The pandemic — and MLB’s shutdown — coincided with a breakout of sorts for Codify, which has doubled its major-league client list in the past year or so. The Yankees’ Jameson Taillon works with Fisher. So does 2021 AL Cy Young Award winner Shane Bieber of Cleveland. And White Sox ace Lucas Giolito, catcher Yasmani Grandal and Hendriks, who signed a $54 million deal to be their closer.
It was all word-of-mouth and personal recommendations. Fisher started doing this full-time last summer.
"I love this," he said. "I mildly liked what I did before, but how interesting is financial analysis, you know? Or I could help big-leaguers. They ask me for advice. So that was a pretty easy decision."
As Codify has pushed into the mainstream, feedback from teams has been mixed. Some embrace Fisher and support their pitchers or catchers working with him. Others, not so much. One club actively has made it difficult for players to sign up with Codify, Fisher said.
One person familiar with the Mets’ internal pitching analytics was skeptical that Fisher could provide anything different from or better than what the team does.

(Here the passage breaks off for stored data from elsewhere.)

(** C5 on the sample: a request for 10 Hz under a cap of 5 Hz. *)
Lemma periodic_request_capped_timer_witness :
  reach init5 /\ ONCE <> PUBLISH_FREQ /\ mode (request PUBLISH_FREQ 10) = PUBLISH_FREQ /\
  exists w' out,
    imageRequestCb nat nat crop ONCE PUBLISH_FREQ (request PUBLISH_FREQ 10) init5 =
      Some (tt, w', out) /\
    attempts out = 1%nat /\
    timers (ros w') = [(0%nat, (1 / 5)%float)].
Proof.
  assert (Hr : reach init5) by apply reach_init.
  assert (Hd : ONCE <> PUBLISH_FREQ) by (vm_compute; discriminate).
  split; [exact Hr|]. split; [exact Hd|]. split; [reflexivity|].
  destruct (periodic_request_capped_timer nat nat crop ONCE PUBLISH_FREQ ALL no_config
              init5 (request PUBLISH_FREQ 10) Hr Hd eq_refl)
    as (w' & out & E & Hat & _ & _ & _ & H5).
  exists w', out. split; [exact E|]. split; [exact Hat|].
  exact (H5 eq_refl eq_refl).
Defined.

(** C6 on the sample: a frame arriving in ALL mode. *)
Lemma imageCb_spec_witness :
  let es := [SubscribersChanged 1%N; ImageArrived 7%nat 7%nat; RequestArrived (request ALL 0)] in
  exists out0,
    play es init = Some (tt, after es, out0) /\
    exists w' out,
      imageCb nat nat crop ALL 8%nat 8%nat (after es) = Some (tt, w', out) /\
      last_image_msg_ (node w') = Some 8%nat /\
      attempts out = 1%nat.
Proof.
  intro es. eexists. split; [reflexivity|].
  destruct (imageCb_spec nat nat crop ONCE PUBLISH_FREQ ALL no_config None None es
              (after es) _ 8%nat 8%nat eq_refl)
    as (w' & out & E & _ & _ & Hi & _ & _ & Hall & _).
  exists w', out. split; [exact E|]. split; [exact Hi|].
  exact (proj1 (Hall (request ALL 0) eq_refl eq_refl)).
Defined.

(** C7 on the sample: no frame cached yet. *)
Lemma publishCroppedImage_spec_witness :
  exists out,
    publishCroppedImage nat nat crop init = Some (tt, init, out) /\
    out = [E_publishCroppedImage].
Proof.
  destruct (publishCroppedImage_spec nat nat crop ONCE PUBLISH_FREQ ALL init)
    as (out & E & Hn & _).
  exists out. split; [exact E|]. apply Hn. left. reflexivity.
Defined.

(** C8 on the sample: two consumers attach to the fresh nodelet. *)
Lemma connectCb_gate_witness :
  reach init /\
  exists w' out,
    handle (SubscribersChanged 2%N) init = Some (tt, w', out) /\
    subscriptions (ros w') <> [] /\
    handle (SubscribersChanged 2%N) w' = Some (tt, w', []).
Proof.
  assert (Hr : reach init) by apply reach_init.
  split; [exact Hr|].
  destruct (connectCb_gate nat nat crop ONCE PUBLISH_FREQ ALL no_config init 2%N Hr)
    as (w' & out & E & Hopen & _ & _ & Hagain & _).
  exists w', out. split; [exact E|]. split; [|exact Hagain].
  apply Hopen. discriminate.
Defined.

(** C9 on the sample: a request with mode 7. *)
Lemma unrecognized_mode_free_run_witness :
  mode (request 7 0) <> ONCE /\ mode (request 7 0) <> PUBLISH_FREQ /\ mode (request 7 0) <> ALL /\
  exists w' out,
    imageRequestCb nat nat crop ONCE PUBLISH_FREQ (request 7 0) init = Some (tt, w', out) /\
    attempts out = 1%nat /\
    timers (ros w') = [] /\
    last_request_ (node w') = Some (request 7 0).
Proof.
  assert (H1 : mode (request 7 0) <> ONCE) by (vm_compute; discriminate).
  assert (H2 : mode (request 7 0) <> PUBLISH_FREQ) by (vm_compute; discriminate).
  assert (H3 : mode (request 7 0) <> ALL) by (vm_compute; discriminate).
  split; [exact H1|]. split; [exact H2|]. split; [exact H3|].
  destruct (unrecognized_mode_free_run nat nat crop ONCE PUBLISH_FREQ ALL init (request 7 0) H1 H2 H3)
    as (w' & out & E & Hat & _ & Ht & _ & Hreq & _).
  exists w', out. split; [exact E|]. split; [exact Hat|]. split; [exact Ht|exact Hreq].
Defined.
#[global] Instance outcome_ret : MRet outcome := λ A a, Ok a.
#[global] Instance outcome_bind : MBind outcome := λ A B f m,
  match m with Ok a => f a | Fault e => Fault e end.
#[global] Instance outcome_fmap : FMap outcome := λ A B f m,
  match m with Ok a => Ok (f a) | Fault e => Fault e end.

(** [of_option e o]: reading through a pointer or an index that may be bad. *)
Definition of_option {A} (e : fault) (o : option A) : outcome A :=
  match o with Some a => Ok a | None => Fault e end.

Definition oassert (e : fault) (b : bool) : outcome unit :=
  if b then Ok tt else Fault e.

Lemma outcome_bind_ok {A B} (m : outcome A) (f : A → outcome B) b :
  m ≫= f = Ok b ↔ ∃ a, m = Ok a ∧ f a = Ok b.
Proof. destruct m; simpl; naive_solver. Qed.

Lemma of_option_ok {A} e (o : option A) a : of_option e o = Ok a ↔ o = Some a.
Proof. destruct o; simpl; naive_solver. Qed.

(** Stateful C code: a computation that reads and writes a state [S] and may
    fault. *)
Definition stateful (S A : Type) : Type := S → outcome (A * S).

#[global] Instance stateful_ret {S} : MRet (stateful S) := λ A a s, Ok (a, s).
#[global] Instance stateful_bind {S} : MBind (stateful S) := λ A B f m s,
  match m s with Ok (a, s) => f a s | Fault e => Fault e end.

Definition fail {S A} (e : fault) : stateful S A := λ s, Fault e.
Definition get {S} : stateful S S := λ s, Ok (s, s).
Definition modify {S} (f : S → S) : stateful S unit := λ s, Ok (tt, f s).
Definition lift {S A} (o : outcome A) : stateful S A := λ s, match o with Ok a => Ok (a, s) | Fault e => Fault e end.

Lemma stateful_bind_ok {S A B} (m : stateful S A) (k : A → stateful S B) s a s' :
  m s = Ok (a, s') → (m ≫= k) s = k a s'.
Proof. intros E. unfold mbind, stateful_bind. by rewrite E. Qed.

Lemma stateful_bind_assoc {S A B C} (m : stateful S A) (f : A → stateful S B) (g : B → stateful S C) s :
  ((m ≫= f) ≫= g) s = (m ≫= λ a, f a ≫= g) s.
Proof. unfold mbind, stateful_bind. by destruct (m s) as [[]|]. Qed.

(** ** Error numbers returned by the port layer (Linux values) *)

Definition EPERM : Z := 1.
Definition ENOENT : Z := 2.
Definition EIO : Z := 5.
Definition ENXIO : Z := 6.
Definition EAGAIN : Z := 11.
Definition ENOMEM : Z := 12.
Definition EFAULT : Z := 14.
Definition EBUSY : Z := 16.
Definition EEXIST : Z := 17.
Definition ENODEV : Z := 19.
Definition EINVAL : Z := 22.
Definition ENOSPC : Z := 28.
Definition ENOTTY : Z := 25.
Definition ENOIOCTLCMD : Z := 515.

(** ** Lists shared by the components *)

(** [f] summed over a list of threads, entries, segments. *)
Definition zsum {A} (f : A → Z) (l : list A) : Z := foldr (λ a s, f a + s) 0 l.

Lemma zsum_app {A} (f : A → Z) l1 l2 : zsum f (l1 ++ l2) = zsum f l1 + zsum f l2.
Proof. induction l1; simpl in *; lia. Qed.

Lemma zsum_insert {A} (f : A → Z) l (i : nat) x y :
  l !! i = Some x → zsum f (<[i:=y]> l) = zsum f l - f x + f y.
Proof.
  revert i. induction l as [|a l IH]; intros [|i] Hi; simplify_eq/=; [lia|].
  rewrite (IH i Hi). lia.
Qed.

Lemma zsum_nonneg {A} (f : A → Z) l : (∀ a, 0 <= f a) → 0 <= zsum f l.
Proof. intros Hf. induction l as [|a l]; simpl; [lia|]. specialize (Hf a). lia. Qed.

Lemma zsum_lookup_le {A} (f : A → Z) l (i : nat) x :
  (∀ a, 0 <= f a) → l !! i = Some x → f x <= zsum f l.
Proof.
  intros Hf. revert i. induction l as [|a l IH]; intros [|i] Hi; simplify_eq/=.
  - pose proof (zsum_nonneg f l Hf). lia.
  - specialize (IH _ Hi). specialize (Hf a). lia.
Qed.

Lemma zsum_le {A} (f g : A → Z) l : (∀ a, f a <= g a) → zsum f l <= zsum g l.
Proof. intros Hfg. induction l as [|a l]; simpl; [lia|]. specialize (Hfg a). lia. Qed.

Lemma zsum_ext {A} (f g : A → Z) l : (∀ a, a ∈ l → f a = g a) → zsum f l = zsum g l.
Proof.
  induction l as [|a l IH]; intros H; simpl; [done|].
  rewrite (H a), IH; [done| |]; set_solver.
Qed.

Lemma filter_ext_in {A} (P Q : A → Prop) `{∀ a, Decision (P a), ∀ a, Decision (Q a)} (l : list A) :
  (∀ a, a ∈ l → P a ↔ Q a) → filter P l = filter Q l.
Proof.
  induction l as [|a l IH]; intros E; [done|]. rewrite !filter_cons, IH by (intros; apply E; by right).
  pose proof (E a ltac:(by left)) as Ea. destruct (decide (P a)), (decide (Q a)); tauto || done.
Qed.

Lemma filter_all {A} (P : A → Prop) `{∀ a, Decision (P a)} (l : list A) : (∀ a, a ∈ l → P a) → filter P l = l.
Proof.
  induction l as [|a l IH]; intros E; [done|]. rewrite filter_cons_True by (apply E; by left).
  f_equal. apply IH. intros; apply E; by right.
Qed.

(** Number of occurrences, as an integer. *)
Definition zcount `{EqDecision A} (a : A) (l : list A) : Z :=
  zsum (λ b, if decide (a = b) then 1 else 0) l.

Lemma zcount_nonneg `{EqDecision A} (a : A) l : 0 <= zcount a l.
Proof. apply zsum_nonneg. intros b. case_decide; lia. Qed.

Lemma zcount_app `{EqDecision A} (a : A) l1 l2 : zcount a (l1 ++ l2) = zcount a l1 + zcount a l2.
Proof. apply zsum_app. Qed.

Lemma zcount_pos `{EqDecision A} (a : A) l : a ∈ l ↔ 0 < zcount a l.
Proof.
  unfold zcount. induction l as [|b l IH]; simpl.
  - split; [set_solver|lia].
  - rewrite elem_of_cons. pose proof (zcount_nonneg a l) as Hn. unfold zcount in Hn.
    case_decide; [intuition lia|]. intuition (done || lia).
Qed.

(** [list_remove] of one occurrence, the counterpart of a release. *)
Fixpoint remove1 `{EqDecision A} (a : A) (l : list A) : list A :=
  match l with
  | [] => []
  | b :: l' => if decide (a = b) then l' else b :: remove1 a l'
  end.

Lemma zcount_remove1 `{EqDecision A} (a b : A) l :
  a ∈ l → zcount b (remove1 a l) = zcount b l - (if decide (b = a) then 1 else 0).
Proof.
  unfold zcount. induction l as [|c l IH]; [set_solver|].
  intros Hin. simpl. destruct (decide (a = c)) as [->|Hne]; simpl.
  - lia.
  - rewrite IH by set_solver. lia.
Qed.

(** Number of entries of a map whose value satisfies [P]. *)
Section mcount.
Context `{Countable K} {A : Type} (P : A → Prop) `{∀ x, Decision (P x)}.
Implicit Types m : gmap K A.

Definition mcount m : Z := Z.of_nat (size (filter (λ p, P p.2) m)).

Lemma mcount_nonneg m : 0 <= mcount m.
Proof. unfold mcount. lia. Qed.

Lemma mcount_size m : mcount m <= Z.of_nat (size m).
Proof. unfold mcount. pose proof (map_size_filter (λ p : K * A, P p.2) m). lia. Qed.

Lemma mcount_delete m k :
  mcount m = mcount (delete k m) + match m !! k with Some x => if decide (P x) then 1 else 0 | None => 0 end.
Proof.
  unfold mcount. destruct (m !! k) as [x|] eqn:E; [|rewrite delete_id by done; lia].
  rewrite <- (insert_delete_id m k x) at 1 by done. case_decide as Hc.
  - rewrite map_filter_insert_True by done. rewrite map_size_insert_None; [lia|].
    rewrite map_lookup_filter_None. left. apply lookup_delete_eq.
  - rewrite map_filter_insert_False by done. rewrite delete_delete_eq. lia.
Qed.

(** [d] stands for a key that is not in the map. *)
Lemma mcount_insert (d : A) m k x :
  ¬ P d → mcount (<[k := x]> m) = mcount m - (if decide (P (default d (m !! k))) then 1 else 0) + (if decide (P x) then 1 else 0).
Proof.
  intros Hd. rewrite (mcount_delete (<[k := x]> m) k), (mcount_delete m k), delete_insert_eq, lookup_insert_eq.
  destruct (m !! k); simpl; [lia|]. rewrite (decide_False (P := P d)) by done. lia.
Qed.

Lemma mcount_none m : (∀ k x, m !! k = Some x → ¬ P x) → mcount m = 0.
Proof. intros Hn. unfold mcount. rewrite map_empty_filter_2; [done|]. intros k x E. apply (Hn k x E). Qed.

Lemma mcount_pos m k x : m !! k = Some x → P x → 0 < mcount m.
Proof. intros E Hp. rewrite (mcount_delete m k), E, decide_True by done. unfold mcount. lia. Qed.

Lemma mcount_some m : mcount m ≠ 0 → ∃ k x, m !! k = Some x ∧ P x.
Proof.
  intros Hn. destruct (decide (filter (λ p, P p.2) m = ∅)) as [E|E].
  - exfalso. apply Hn. unfold mcount. rewrite E. done.
  - apply map_choose in E as (k & x & [E Hp]%map_lookup_filter_Some). eauto.
Qed.
End mcount.
(** [pos ? pos->next : NULL] *)
Definition next_or_null (c : config) (pos : ptr) : option ptr :=
  match pos with None => Some None | Some x => c_next c !! x end.

(** The caller of [add] owns the entry: it is not in use. *)
Definition exec (c : config) (l : label) : option config :=
  match l with
  | LAdd t e =>
      match c_threads c !! t with
      | Some (mk_thread lst Idle) =>
          if decide (e ∈ c_busy c) then None
          else Some (mk_config (c_head c) (c_next c) (<[t := mk_thread lst (AddStart e)]> (c_threads c))
                       ({[e]} ∪ c_busy c) (c_since c) (c_added c) (c_visited c))
      | _ => None
      end
  | LRead t =>
      match c_threads c !! t with
      | Some (mk_thread lst (AddStart e)) => Some (put t (mk_thread lst (AddRead e (c_head c))) c)
      | _ => None
      end
  | LStore t =>
      match c_threads c !! t with
      | Some (mk_thread lst (AddRead e cur)) =>
          Some (mk_config (c_head c) (<[e := cur]> (c_next c))
                  (<[t := mk_thread lst (AddStored e cur)]> (c_threads c)) (c_busy c) (c_since c)
                  (c_added c) (c_visited c))
      | _ => None
      end
  | LCas t =>
      match c_threads c !! t with
      | Some (mk_thread lst (AddStored e cur)) =>
          let '(found, head) := kfio_cmpxchg (c_head c) cur (Some e) in
          if decide (found ≠ cur) then Some (put t (mk_thread lst (AddStart e)) c)
          else Some (mk_config head (c_next c) (<[t := mk_thread lst Idle]> (c_threads c)) (c_busy c)
                       (e :: c_since c) (e :: c_added c) (c_visited c))
      | _ => None
      end
  | LXchg t =>
      match c_threads c !! t with
      | Some (mk_thread lst Idle) =>
          let '(p, head) := kfio_xchg (c_head c) None in
          Some (mk_config head (c_next c) (<[t := mk_thread lst (Took p)]> (c_threads c)) (c_busy c)
                  [] (c_added c) (c_visited c))
      | _ => None
      end
  | LPut t =>
      match c_threads c !! t with
      | Some (mk_thread _ (Took p)) => Some (put t (mk_thread p Ready) c)
      | _ => None
      end
  | LFirst t =>
      match c_threads c !! t with
      | Some (mk_thread lst Ready) =>
          n ← next_or_null c lst; Some (put t (mk_thread lst (Walk lst n)) c)
      | _ => None
      end
  | LVisit t =>
      match c_threads c !! t with
      | Some (mk_thread lst (Walk None _)) => Some (put t (mk_thread lst Idle) c)
      | Some (mk_thread lst (Walk (Some x) n)) =>
          n' ← next_or_null c n;
          Some (mk_config (c_head c) (c_next c) (<[t := mk_thread lst (Walk n n')]> (c_threads c))
                  (c_busy c ∖ {[x]}) (c_since c) (c_added c) (c_visited c ++ [x]))
      | _ => None
      end
  end.
(** A [struct bio_vec] as [bio_for_each_segment] yields it. *)
Record bio_vec := mk_bvec { bv_page : Z; bv_len : Z; bv_offset : Z }.

(** The loop over the segments. *)
Fixpoint map_bio_loop (vecs : list bio_vec) (lsg : linux_sgl) : outcome (linux_sgl * Z) :=
  match vecs with
  | [] => Ok (lsg, 0)
  | vec :: vecs =>
      let map_page :=
        '(lsg, rval) ← kfio_sgl_map_page lsg (bv_page vec) (bv_offset vec) (bv_len vec);
        if rval =? 0 then map_bio_loop vecs lsg else Ok (lsg, rval) in
      if num_entries lsg >? 0 then
        s ← sl_at lsg (num_entries lsg - 1);
        if (sl_page s =? bv_page vec) && (u32 (sl_offset s + sl_length s) =? bv_offset vec) then
          lsg ← sl_update (num_entries lsg - 1)
                  (λ s, mk_sl (sl_page s) (sl_offset s) (u32 (sl_length s + bv_len vec)) (sl_dma s)) lsg;
          map_bio_loop vecs (set_sgl_size (u32 (sgl_size lsg + bv_len vec)) lsg)
        else if num_entries lsg >=? max_entries lsg then Ok (lsg, - EAGAIN)
        else map_page
      else map_page
  end.

(** [vecs]: the segments of the bio; [bio_segments(pbio)] is their number. *)
Definition kfio_sgl_map_bio (lsg : linux_sgl) (vecs : list bio_vec) : outcome (linux_sgl * Z) :=
  if u32 (num_entries lsg + Z.of_nat (length vecs)) >? max_entries lsg then Ok (lsg, - EAGAIN)
  else
    old ← (if num_entries lsg >? 0
           then s ← sl_at lsg (num_entries lsg - 1); Ok (Some (num_entries lsg - 1, sl_length s))
           else Ok None);
    let old_sgl_len := num_entries lsg in
    let old_sgl_size := sgl_size lsg in
    '(lsg, rval) ← map_bio_loop vecs lsg;
    if rval =? 0 then Ok (lsg, rval)
    else
      let lsg := set_sgl_size old_sgl_size (set_num_entries old_sgl_len lsg) in
      match old with
      | None => Ok (lsg, rval)
      | Some (i, old_len) =>
          lsg ← sl_update i (λ s, mk_sl (sl_page s) (sl_offset s) old_len (sl_dma s)) lsg;
          Ok (lsg, rval)
      end.

(** ** What a list means *)

(** The bytes of one entry: page and offset in the page. *)
Definition sl_bytes (s : scatterlist) : list (Z * Z) :=
  (λ k, (sl_page s, sl_offset s + Z.of_nat k)) <$> seq 0 (Z.to_nat (sl_length s)).

Lemma length_sl_bytes s : length (sl_bytes s) = Z.to_nat (sl_length s).
Proof. unfold sl_bytes. by rewrite length_fmap, length_seq. Qed.

Definition used (lsg : linux_sgl) : list scatterlist := take (Z.to_nat (num_entries lsg)) (sl lsg).

Definition sgl_bytes (lsg : linux_sgl) : list (Z * Z) := concat (sl_bytes <$> used lsg).

(** The header agrees with the arrays. *)
Record sgl_wf (lsg : linux_sgl) : Prop := {
  wf_sge : Z.of_nat (length (sge lsg)) = max_entries lsg;
  wf_sl : Z.of_nat (length (sl lsg)) = max_entries lsg;
  wf_num : 0 <= num_entries lsg <= max_entries lsg;
  wf_max : max_entries lsg < 2 ^ 31;
  wf_size : sgl_size lsg = u32 (zsum sl_length (used lsg))
}.

Lemma wrapu_add w a b : 0 <= w → wrapu w (wrapu w a + b) = wrapu w (a + b).
Proof. intros Hw. unfold wrapu. apply Zplus_mod_idemp_l. Qed.

Lemma concat_snoc {A} (l : list (list A)) x : concat (l ++ [x]) = concat l ++ x.
Proof. by rewrite concat_app, concat_cons, app_nil_r. Qed.

(** [lsg->num_entries++; lsg->sgl_size += m;] *)
Definition count_in (m : Z) (lsg : linux_sgl) : linux_sgl :=
  set_sgl_size (u32 (sgl_size lsg + m)) (set_num_entries (u32 (num_entries lsg + 1)) lsg).

(** [lsg'] is [lsg] with the entry [s] of [m] bytes at its end. *)
Definition appended (lsg lsg' : linux_sgl) (s : scatterlist) (m : Z) : Prop :=
  used lsg' = used lsg ++ [s] ∧ num_entries lsg' = num_entries lsg + 1
  ∧ max_entries lsg' = max_entries lsg ∧ sgl_size lsg' = u32 (sgl_size lsg + m).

Think of using analytics as cooking. Teams have five-star chefs running commercial kitchens with all of the fanciest appliances. Fisher doesn’t have as many cool pots and pans, but he cooks with many of the same ingredients. For some people, his homemade food tastes better.
May said he cross-references Fisher’s information and his team’s information. If both tell him to approach a batter the same way, it sends him into that at-bat with the utmost confidence.
"It’s so amazing that you have MLB players, individual guys, contracting him, not even going with the info their teams are giving them," Stroman told Friedman. "And this is the highest level. That has to tell you the type of information that he’s giving you that hasn’t necessarily been relayed at the big-league level yet."
May added: "Just because it’s not someone who is under the employ of the team you’re on doesn’t mean it’s not valuable."
Fisher said clients like his stuff because they know he is on their side. They pay him to help them. With the team dynamic, he explained, sometimes there is analytics-based distrust or skepticism because clubs use numbers against players during the salary arbitration process.
Even in great player-team relationships, it can be helpful to have a third party — the outside expert who is on that player’s team.
"It’s a weird thing and it sounds silly, but it’s totally a thing," Fisher said. "It doesn’t mean they ignore what they hear inside. But just having that extra voice is a big deal to a lot of these guys."